• _WHAT YOU HAVE TO DO_
Below are the entries to work from; restate word for word the portion that opens with the line containing "(** The errors" and closes with the line containing "dispatch in the", keeping both.
(INPUT DATA)
(** * The dispatch engine of flux.js ([BaseDispatcher])

    A shallow embedding of the class [BaseDispatcher] of [src/flux.js] and
    the theorems that settle what its specification says about it.

    Modelling conventions.
    - The engine instance is a record [state] holding the fields of the
      class; every method is a function from the state before the call to
      an [outcome] and the state after it.  A method that throws still
      returns the state it has mutated so far, as in JavaScript.
    - [_payloadables] is iterated with [for ... in], so it is an association
      list in insertion order; [_isPending] and [_isHandled] are only read
      and written by key, so they are finite maps.  Objects are modelled by
      their own properties: the names every object inherits ([toString] and
      the like) are left out, and no token is such a name.
    - [_lastID] is a JavaScript number that only ever holds a positive
      integer; it is modelled by [N] (exact integer arithmetic).
    - A subscriber callback is arbitrary code; what matters to the engine is
      the sequence of engine methods it calls, whether it throws, and what it
      catches.  That is the small language [prog]; a callback is a function
      from the payload it receives to a [prog].
    - [log] is a ghost field: it records, in order, every callback entry and
      exit, so that ordering properties can be stated. *)

From Stdlib Require Import Ascii.
From stdpp Require Import base option list strings pretty gmap.

Section Flux.

Context {payload : Type}.

(** ** Values, errors, outcomes *)

(** The arguments handed to [waitFor]: a primitive string (such as a raw
    token) or an object, of which only the [dispatchToken] property is ever
    read ([None] when the object has no such property). *)
Inductive jsval : Type :=
| VStr (s : string)
| VObj (dispatchToken : option string).

(** [id.dispatchToken] (flux.js:87).  A primitive string has no such
    property, so the read yields [undefined], here [None]. *)
Definition get_dispatchToken (v : jsval) : option string :=
  match v with
  | VStr _ => None
  | VObj t => t
  end.

(** A value used as a property key or spliced into a message: [undefined]
    becomes the string "undefined". *)
Definition to_key (v : option string) : string := default "undefined" v.

(** The errors of the engine, by kind.  The source raises them through
    [invariant(false, message, id)]; the kinds are named as in the
    specification:
    - [UnknownSubscriber id]: "`id` does not map to a registered callback."
    - [NotDispatching]: "Must be invoked while dispatching."
    - [CircularDependency id]: "Circular dependency detected while waiting
      for `id`."
    - [ReentrantDispatch]: "Cannot dispatch in the middle of a dispatch."
    [TypeError] is what the runtime raises on [undefined._onPayload], and
    [UserError n] is an error thrown by subscriber code. *)
Inductive error : Type :=
| UnknownSubscriber (id : string)
| NotDispatching
| CircularDependency (id : string)
| ReentrantDispatch
| TypeError
| UserError (n : nat).

(** How a call ends.  [OutOfFuel] is the interpreter's own: the callback
    nesting went deeper than the fuel it was given. *)
Inductive outcome : Type :=
| Normal
| Throw (e : error)
| OutOfFuel.

(** [invariant(condition, format, ...)] (flux.js:19-39), with the formatted
    message abstracted to the error kind. *)
Definition invariant (condition : bool) (e : error) : outcome :=
  if condition then Normal else Throw e.

(** ** Subscriber code *)

Inductive prog : Type :=
| Skip
| Seq (p q : prog)
| Raise (n : nat)
| TryCatch (body handler : prog)
| Mark (n : nat)
| CallRegister (cb : option payload → prog)
| CallUnregister (id : string)
| CallWaitFor (args : list jsval)
| CallDispatch (pl : payload)
| IfDispatching (p q : prog).

(** A registered payloadable, reduced to what [_onPayload] does with the
    argument it is called with ([None] is [undefined]). *)
Definition callback : Type := option payload → prog.

(** ** Objects with insertion-ordered string keys *)

Section Obj.
Context {V : Type}.

Fixpoint obj_get (k : string) (o : list (string * V)) : option V :=
  match o with
  | [] => None
  | (k', v) :: o' => if decide (k = k') then Some v else obj_get k o'
  end.

(** [o[k] = v]: an existing key keeps its place, a new one goes last. *)
Fixpoint obj_set (k : string) (v : V) (o : list (string * V))
  : list (string * V) :=
  match o with
  | [] => [(k, v)]
  | (k', v') :: o' =>
      if decide (k = k') then (k', v) :: o' else (k', v') :: obj_set k v o'
  end.

(** [delete o[k]] *)
Fixpoint obj_delete (k : string) (o : list (string * V))
  : list (string * V) :=
  match o with
  | [] => []
  | (k', v') :: o' =>
      if decide (k = k') then obj_delete k o' else (k', v') :: obj_delete k o'
  end.

Definition obj_keys (o : list (string * V)) : list string := o.*1.

Definition obj_has (k : string) (o : list (string * V)) : bool :=
  bool_decide (is_Some (obj_get k o)).
End Obj.

(** Truthiness of a flag read from [_isPending] or [_isHandled]: an absent
    property reads [undefined], which is falsy. *)
Definition truthy (m : gmap string bool) (k : string) : bool :=
  default false (m !! k).

(** ** The engine state *)

Inductive caller : Type := ByDispatch | ByWaitFor.

Inductive event : Type :=
| Called (by_ : caller) (id : string) (arg : option payload)
| Handled (id : string)
| Raised (by_ : caller) (id : string) (e : error)
| Marked (n : nat).

Record state : Type := mkState {
  _payloadables : list (string * callback);
  _isDispatching : bool;
  _isHandled : gmap string bool;
  _isPending : gmap string bool;
  _lastID : N;
  _pendingPayload : option payload;
  log : list event
}.

Definition with_payloadables (o : list (string * callback)) (s : state) :=
  mkState o (_isDispatching s) (_isHandled s) (_isPending s) (_lastID s)
          (_pendingPayload s) (log s).
Definition with_isDispatching (b : bool) (s : state) :=
  mkState (_payloadables s) b (_isHandled s) (_isPending s) (_lastID s)
          (_pendingPayload s) (log s).
Definition with_isHandled (m : gmap string bool) (s : state) :=
  mkState (_payloadables s) (_isDispatching s) m (_isPending s) (_lastID s)
          (_pendingPayload s) (log s).
Definition with_isPending (m : gmap string bool) (s : state) :=
  mkState (_payloadables s) (_isDispatching s) (_isHandled s) m (_lastID s)
          (_pendingPayload s) (log s).
Definition with_lastID (n : N) (s : state) :=
  mkState (_payloadables s) (_isDispatching s) (_isHandled s) (_isPending s) n
          (_pendingPayload s) (log s).
Definition with_pendingPayload (p : option payload) (s : state) :=
  mkState (_payloadables s) (_isDispatching s) (_isHandled s) (_isPending s)
          (_lastID s) p (log s).
Definition emit (e : event) (s : state) :=
  mkState (_payloadables s) (_isDispatching s) (_isHandled s) (_isPending s)
          (_lastID s) (_pendingPayload s) (log s ++ [e]).

(** The field initialisers of the class (flux.js:56-60); [_pendingPayload]
    does not exist until the first round. *)
Definition init : state := mkState [] false ∅ ∅ 1 None [].

(** ** The methods of [BaseDispatcher] *)

Definition Prefix : string := "ID_".

(** [BaseDispatcher.Prefix + n]: the prefix followed by the decimal digits
    of [n]. *)
Definition token_of (n : N) : string := Prefix +:+ pretty n.

(** flux.js:67-71 *)
Definition register (payloadable : callback) (s : state) : string * state :=
  let id := token_of (_lastID s) in
  let s := with_lastID (_lastID s + 1)%N s in
  let s := with_payloadables (obj_set id payloadable (_payloadables s)) s in
  (id, s).

(** flux.js:76-79 *)
Definition unregister (id : string) (s : state) : outcome * state :=
  match (if negb (obj_has id (_payloadables s))
         then invariant false (UnknownSubscriber id) else Normal) with
  | Normal => (Normal, with_payloadables (obj_delete id (_payloadables s)) s)
  | r => (r, s)
  end.

(** flux.js:121-123 *)
Definition isDispatching (s : state) : bool := _isDispatching s.

(** flux.js:143-150 *)
Definition _startDispatching (pl : payload) (s : state) : state :=
  let s :=
    foldl (λ s id,
             let s := with_isPending (<[id := false]> (_isPending s)) s in
             with_isHandled (<[id := false]> (_isHandled s)) s)
          s (obj_keys (_payloadables s)) in
  let s := with_pendingPayload (Some pl) s in
  with_isDispatching true s.

(** flux.js:157-160 *)
Definition _stopDispatching (s : state) : state :=
  let s := with_pendingPayload None s in
  with_isDispatching false s.

Section Methods.
(** How the body of a callback is run: supplied by the interpreter
    [exec] below. *)
Variable call : prog → state → outcome * state.

(** flux.js:131-136.  [by_] only tags the log entries with the call
    site. *)
Definition _invokePayloadable (by_ : caller) (id : string) (s : state)
  : outcome * state :=
  let s := with_isPending (<[id := true]> (_isPending s)) s in
  match obj_get id (_payloadables s) with
  | None => (Throw TypeError, s)
  | Some payloadable =>
      let arg := _pendingPayload s in
      match call (payloadable arg) (emit (Called by_ id arg) s) with
      | (Normal, s) =>
          let s := with_isHandled (<[id := true]> (_isHandled s)) s in
          (Normal, emit (Handled id) s)
      | (Throw e, s) => (Throw e, emit (Raised by_ id e) s)
      | (OutOfFuel, s) => (OutOfFuel, s)
      end
  end.

(** The loop of flux.js:89-97. *)
Fixpoint waitFor_loop (ids : list string) (s : state) : outcome * state :=
  match ids with
  | [] => (Normal, s)
  | id :: ids' =>
      if truthy (_isPending s) id then
        match (if negb (truthy (_isHandled s) id)
               then invariant false (CircularDependency id)
               else Normal) with
        | Normal => waitFor_loop ids' s
        | r => (r, s)
        end
      else
        match (if negb (obj_has id (_payloadables s))
               then invariant false (UnknownSubscriber id)
               else Normal) with
        | Normal =>
            match _invokePayloadable ByWaitFor id s with
            | (Normal, s) => waitFor_loop ids' s
            | r => r
            end
        | r => (r, s)
        end
  end.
(End INPUT DATA)
• _EXERCISE SOLUTION_
(** The errors of the engine, by kind.  The source raises them through
    [invariant(false, message, id)]; the kinds are named as in the
    specification:
    - [UnknownSubscriber id]: "`id` does not map to a registered callback."
    - [NotDispatching]: "Must be invoked while dispatching."
    - [CircularDependency id]: "Circular dependency detected while waiting
      for `id`."
    - [ReentrantDispatch]: "Cannot dispatch in the middle of a dispatch."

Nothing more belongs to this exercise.